Gap junctions are conductive channels formed by membrane proteins termed connexins (Cx), which permit the intercellular exchange of metabolites, ions, and small molecules. Junctional permeability is regulated by pH, membrane potential, and intracellular secondary messengers. The purpose of this study was to elucidate the expression and distribution of astrocytic gap junctions in the hippocampus and the cortex after traumatic brain injury (TBI) in vivo. Adult male Sprague-Dawley rats (300-400 g) were subjected to lateral fluid percussion injury (FPI) at moderate severity (2.6-2.8 atm, 12 msec) using a Dragonfly device model. Phosphorylated gap junction protein levels were quantified using Western blot analysis. Spatial distribution of immunoreactivity for phosphorylated Cx43 (p-Cx43) was analyzed by immunohistochemistry.

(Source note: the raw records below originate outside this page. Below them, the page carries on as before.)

(** * aeron-go: log-buffer mapping and client shutdown

    A shallow embedding of [logbuffer.Wrap], [LogBuffers.Meta],
    [LogBuffers.Buffer], [LogBuffers.Close] (package [logbuffer]) and of
    [Aeron.Close], [Aeron.AddSubscription] and [Aeron.AddPublication]
    (package [aeron]), with the properties their specification states
    about them.

    Go code that calls into the operating system is embedded in a small
    monad [Go]: a computation threads the history of the calls made so far
    and either returns a value or panics.  The operating system itself
    (which files exist, where a region gets mapped, which unmap fails) is a
    parameter of type [Env]. *)

From Stdlib Require Import ZArith Lia String.
From stdpp Require Import base option list.

Local Open Scope string_scope.
Local Open Scope list_scope.
Local Open Scope Z_scope.

(** ** Machine integers

    Go's fixed-width integers are embedded in [Z]; every conversion and
    every operation that can wrap is written with the wrap-around spelled
    out.  [int] and [uintptr] are taken to be 64 bits wide. *)

Module machine.

(** conversion to a signed 64-bit integer (two's complement) *)
Definition int64 (z : Z) : Z := (z + 2 ^ 63) mod 2 ^ 64 - 2 ^ 63.

(** conversion to a signed 32-bit integer *)
Definition int32 (z : Z) : Z := (z + 2 ^ 31) mod 2 ^ 32 - 2 ^ 31.

(** conversion to an unsigned pointer-sized integer *)
Definition uintptr (z : Z) : Z := z mod 2 ^ 64.

(** [int] on the 64-bit platforms the mapping code targets *)
Definition int (z : Z) : Z := int64 z.

End machine.

(** ** Errors, mappings and the history of system calls *)

(** A non-nil Go [error]; a nil [error] is [None] of [option error]. *)
Definition error : Type := string.

(** Modelled from the spec: [memmap.File] is "a handle with a raw base
    address and length".  A [*memmap.File] is an [option File], the nil
    pointer being [None]. *)
Record File : Type := mkFile { base : Z; size : Z }.

Inductive event : Type :=
| MapExistingEv (fileName : string) (offset length : Z) (res : error + File)
| UnmapEv (mmap : File) (res : option error)
| ConductorCloseEv (res : option error)
| ErrorHandlerEv (err : error).

(** What the code cannot decide by itself: the size of a file, the outcome
    of a mapping or unmapping request, and whether the client conductor
    shuts down cleanly.  Each answer may depend on everything that happened
    before. *)
Record Env : Type := mkEnv {
  env_stat : string -> error + Z;
  env_mmap : list event -> string -> Z -> Z -> error + File;
  env_munmap : list event -> File -> option error;
  env_conductor_close : list event -> option error
}.
(** What the comment loop leaves: the markers [ms] of the comments it went
    over, all at [nd]; a cursor that is NULL or not at [nd], with nothing
    ahead that was not ahead before; and the boundaries [pushed] of the
    comments that nest, all beyond [nd]. *)
Lemma emit_comments_Ok mode (fuel : nat) (nd nv rem : BitOffset) p rs
  (lim : list BitOffset) p' rs' (lim' : list BitOffset) :
  emit_comments mode fuel nd nv rem p rs lim = Ok (p', rs', lim') ->
  exists ms behind pushed,
    rs' = rs ++ ms
    /\ Forall (fun m => exists q,
                 m = comment_marker mode nv rem q
                 /\ offset (key (cur q)) = nd) ms
    /\ ahead_keys p = behind ++ ahead_keys p'
    /\ Forall (fun k => offset k = nd) behind
    /\ match p' with
       | None => True
       | Some q => offset (key (cur q)) <> nd
       end
    /\ lim' = pushed ++ lim
    /\ Forall (fun x => nd < x) pushed
    /\ (nest_of mode = false -> pushed = []).
Proof.
  revert p rs lim; induction fuel as [|fuel IH]; intros p rs lim H.
  - destruct p as [q|]; cbn [emit_comments] in H.
    + destruct (offset (key (cur q)) =? nd) eqn:E; [discriminate|].
      injection H as <- <- <-. exists [], [], [].
      rewrite app_nil_r. repeat split; auto.
      apply Z.eqb_neq in E. exact E.
    + injection H as <- <- <-. exists [], [], [].
      rewrite app_nil_r. repeat split; auto.
  - destruct p as [q|]; cbn [emit_comments] in H.
    + destruct (offset (key (cur q)) =? nd) eqn:E.
      * apply Z.eqb_eq in E. unbind H. rename a into lim1.
        apply IH in H.
        destruct H as (ms & behind & pushed & Hrs & Hms & Hk & Hb & Hp' & Hl & Hpu & Hn).
        destruct (push_limit_Ok _ _ _ _ Ha) as [[Hc ->]|[Hc ->]].
        -- exists (comment_marker mode nv rem q :: ms), (key (cur q) :: behind), pushed.
           rewrite Hrs, <- app_assoc. repeat split; auto.
           ++ constructor; [exists q; split; auto | exact Hms].
           ++ rewrite ahead_keys_next_depth_first, Hk. reflexivity.
        -- exists (comment_marker mode nv rem q :: ms), (key (cur q) :: behind),
             (pushed ++ [offset (key (cur q)) + length (key (cur q))]).
           rewrite Hrs, <- !app_assoc. repeat split; auto.
           ++ constructor; [exists q; split; auto | exact Hms].
           ++ rewrite ahead_keys_next_depth_first, Hk. reflexivity.
           ++ apply Forall_app; split; [exact Hpu|].
              constructor; [|constructor].
              apply andb_true_iff in Hc. destruct Hc as [_ Hc]. lia.
           ++ intros Hnest. rewrite Hnest in Hc. discriminate.
      * injection H as <- <- <-. exists [], [], [].
        rewrite app_nil_r. repeat split; auto.
        apply Z.eqb_neq in E. exact E.
    + injection H as <- <- <-. exists [], [], [].
      rewrite app_nil_r. repeat split; auto.
Qed.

Our findings showed that p-Cx43 expression in the ipsilateral hippocampus was significantly induced at 1 h after TBI, and remained at a high level until 24 h after injury. The p-Cx43 protein content reached a maximum level at 6 h after injury. In addition, the immunoreactivity for p-Cx43 was localized in the astrocytes surrounding ipsilateral CA3 pyramidal neurons. On the other hand, the protein level in the ipsilateral cortex was not significantly different at any time point after TBI. Double immunostaining using phosphorylated ERK (p-ERK) showed that p-Cx43 and p-ERK immunoreactivities were enhanced in the same astrocytes at 6 h after injury. These findings suggest that astrocytic gap junctions participate in pathophysiological processes in the hippocampus after TBI.